Innovante, drôle et touchante : la nouvelle exposition de la Monnaie de Paris est tout cela à la fois.

Si, à sa sortie, l’exposition ‘Brut(e)’ de Jannis Kounellis nous avait mis dans un état de cafard avancé, celle de Bertrand Lavier nous insuffle un sentiment d’optimisme à l’extrême opposé. Pourtant, en imaginant une rétrospective de ses œuvres mises en regard avec celles de son ami et complice, le regretté Raymond Hains, l’artiste aurait pu tomber dans l’hommage plombant et déprimant d’un virtuose vivant à son confrère disparu. Mais c’était sans compter le caractère jovial du Monsieur et ses ambitieuses aspirations. Celui qui remercie Raymond Hains de lui avoir appris la liberté et « cette valeur cardinale qu’est l’imprévisibilité » désirait créer « un genre qui n’existe pas encore » – dessein expliquant le surtitre « l’exposition que vous n’attendiez pas » sur l’affiche de l’événement. Par conséquent, Bertrand Lavier propose un dialogue fécond entre leurs deux univers. Comme une dédicace enjouée fourmillant de clins d’œil cocasses et aiguisés.

Construit « à l’image d’un film en douze actes », le récit artistique de cette belle histoire d’amitié fait en effet la part belle aux calembours et autres détournements littéraux de la langue française. Jouer avec l’outil linguistique étant un plaisir partagé par les deux hommes, il se devait donc de constituer le fil conducteur de ‘Merci Raymond’. Ainsi, pour faire référence à la série photographique de Raymond Hains sur le logo Citroën et ses six troènes, Bertrand Lavier reproduit cette rangée d’arbustes entre deux citadines, une Matiz et une Picasso. Autre exemple de leur amour commun de la formulation prise au pied de la lettre : ‘La Foire aux skis’. Soit un espace rassemblant des travaux d’artistes dont le patronyme finit par « sky ». Le tout présenté sur un fond sonore signé Stravinsky.

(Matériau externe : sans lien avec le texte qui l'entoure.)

(* ===== verification/Mutex.v ===== *)
(** co_mutex.c: the mutex between coroutines, as functions on the runtime.

    [co_mutex_lock] loops until it owns the lock and may yield in each turn; one
    turn is [lock_turn], whose result says whether the caller owns the lock, has
    yielded (it takes the next turn when it is resumed) or tries again at once.
    MutexProtocol.v lets tasks on several threads interleave inside these
    functions. *)

From Stdlib Require Import ZArith Lia.
From stdpp Require Import base numbers strings sets gmap list.
From S2P Require Import Prelude IntrusiveList Links SpinLock World InnerFd Task Sched Event.
Open Scope Z_scope.

Definition MUTEX_UNLOCKED : Z := 0.

Inductive turn := Acquired | Yielded | Again.

Section mutex.
Context {K : Kernel}.

(** [ATOMIC_READ_OWNER]. *)
Definition rd_owner (m : ptr) : M ptr := v ← rd_mutex m; mret (m_lock v).

Definition set_m_lock (m : ptr) (o : ptr) : M unit := upd_mutex m (λ v, Mutex o (m_wait_lock v)).

(** [__sync_bool_compare_and_swap(&mutex->lock, o, n)]. *)
Definition cas_lock (m o n : ptr) : M bool :=
  v ← rd_mutex m;
  if decide (m_lock v = o) then set_m_lock m n;; mret true else mret false.

Definition ATOMIC_LOCK (m : ptr) : M bool := t ← co_self; cas_lock m MUTEX_UNLOCKED t.
Definition ATOMIC_UNLOCK (m : ptr) : M bool := t ← co_self; cas_lock m t MUTEX_UNLOCKED.

Definition wait_spin_lock (m : ptr) : M unit :=
  v ← rd_mutex m;
  lk ← lift (Raw.spin_lock (m_wait_lock v));
  upd_mutex m (λ v, Mutex (m_lock v) lk).
Definition wait_spin_unlock (m : ptr) : M unit :=
  v ← rd_mutex m;
  lk ← lift (Raw.spin_unlock (m_wait_lock v));
  upd_mutex m (λ v, Mutex (m_lock v) lk).

Definition co_mutex_locked (m : ptr) : M bool := o ← rd_owner m; mret (bool_decide (o ≠ NULL)).

(** co_inner_define.h: [co_sync_yield] up to the switch. *)
Definition co_sync_yield : M unit := t ← co_self; set_status t SYS_BLOCK.

(** [true] when the task is on the wait list and yields. *)
Definition task_wait_mutex (m t : ptr) : M bool :=
  wait_spin_lock m;;
  locked ← co_mutex_locked m;
  if negb (locked : bool) then wait_spin_unlock m;; mret false else
  upd_links (λ l, list_add_before l (mutex_wait m) (run_link t));;
  wait_spin_unlock m;;
  co_sync_yield;;
  mret true.

(** [ls = list_next(head); while(!list_empty(ls)) { t = ...; list_delete(ls); break; }]. *)
Definition take_first (head : laddr) : M ptr :=
  ls ← rd_links (λ l, list_next l head);
  e ← rd_links (λ l, list_empty l ls);
  if (e : bool) then mret NULL else
  t ← lift (list_to_struct LRunLink ls);
  upd_links (λ l, list_delete l ls);;
  mret t.

Definition mutex_wakeup_task (m : ptr) : M unit :=
  wait_spin_lock m;;
  locked ← co_mutex_locked m;
  if (locked : bool) then wait_spin_unlock m else
  t ← take_first (mutex_wait m);
  wait_spin_unlock m;;
  if decide (t = NULL) then mret () else co_resume t.

(** [while(!ATOMIC_LOCK(mutex)) task_wait_mutex(mutex, co_self())], one turn. *)
Definition lock_turn (m : ptr) : M turn :=
  ok ← ATOMIC_LOCK m;
  if (ok : bool) then mret Acquired else
  t ← co_self;
  y ← task_wait_mutex m t;
  mret (if (y : bool) then Yielded else Again).

(** [co_mutex_lock] up to its return or first yield. *)
Definition co_mutex_lock (m : ptr) : M turn :=
  o ← rd_owner m;
  t ← co_self;
  if decide (o = t) then panic "recusive mutex lock" else lock_turn m.

Definition co_mutex_try_lock (m : ptr) : M bool :=
  o ← rd_owner m;
  t ← co_self;
  if decide (o = t) then mret true else ATOMIC_LOCK m.
(* ===== verification/HookIO.v ===== *)
(** What the hooked calls promise to the task that makes them: a descriptor that
    is registered and non-blocking is waited for by blocking the task, and data
    is neither lost nor repeated. *)

From Stdlib Require Import ZArith Lia.
From stdpp Require Import base numbers strings sets gmap list.
From S2P Require Import Prelude IntrusiveList Links SpinLock TimeWheel World Coroutine InnerFd Task.
From S2P Require Import Sched Event Mutex Cond Sem Blocking Hook.
Open Scope Z_scope.

Section hookio.
Context `{S : Sockets}.

(** Task [t] runs hooked; descriptor [fd] is registered as object [i] and is
    non-blocking; the thread's scheduler has its timer wheel. *)
Record io_at (w : world) (t fd i : ptr) (s : ptr) (R : gmap laddr (list laddr)) (ts : list Z)
    (sv : sched_t) (e : epoll_t) (tw : time_wheel_t) (th : thread_t) (tv : task_t) (v : inner_fd)
    : Prop := IoAt {
  io_rt : rt w s R ts;
  io_sched : w_scheds w !! s = Some sv;
  io_epoll : w_epolls w !! s_epoll sv = Some e;
  io_timer : ep_timer e = Some tw;
  io_wheel : wheel_ok tw;
  io_slots : ∀ j, 0 ≤ j < tw_size tw → is_Some (R !! slot tw j);
  io_nohead : R !! ifd_link i = None;
  io_link : is_Some (w_links w !! ifd_link i);
  io_thread : w_threads w !! w_self w = Some th;
  io_current : g_current th = t;
  io_task : w_tasks w !! t = Some tv;
  io_hook : t_hook tv = 1;
  io_range : 0 ≤ fd < MAX_FD_NUM;
  io_entry : w_fdtab w !! fd = Some i;
  io_nonnull : i ≠ NULL;
  io_ifd : w_ifds w !! i = Some v;
  io_fd : i_fd v = fd;
  io_nonblock : has (i_flags v) O_NONBLOCK = true;
  io_timeout : - 2 ^ 31 ≤ i_timeout v < tw_size tw
}.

Mais la subtile absurdité n’était pas le seul point sur lequel se retrouvaient Raymond Hains et Bertrand Lavier. Il y avait aussi leur façon de montrer la beauté du quotidien, tels des « magiciens du réel », selon l’expression consacrée de Bertrand Lavier. A l’image des fameuses affiches lacérées qui ont fait la renommée du premier et répondent, par une scénographie faussement rivale, à la ‘Rue de Charonne n°2’ du second, évocation des vitrines en travaux recouvertes de blanc d’Espagne. Deux œuvres qu’on pourrait croiser dans la rue, au détour d’une balade, sans faire attention à leur portée esthétique. Or, ici, les voilà mises en avant, vues non plus comme d’insignifiants éléments de notre environnement mais sublimées par les murs blancs des pièces de la Monnaie.
De la façade – où l’intitulé de l’exposition s’étend en lettres de verre cannelé, rappelant celui que Raymond Hains mettait devant son objectif lorsqu’il immortalisait ses sujets – aux miroirs griffés de la « touche van Gogh » – un flou artistique déformant les contours et les perceptions–, c’est d’ailleurs tout l’espace de la Monnaie de Paris qui se trouve investi. Il faut dire que « ce lieu demande à être désinvolte », s’amuse Bertrand Lavier. En témoigne ‘Dolly’, cette montgolfière bigarrée jetée négligemment par-dessus le balcon.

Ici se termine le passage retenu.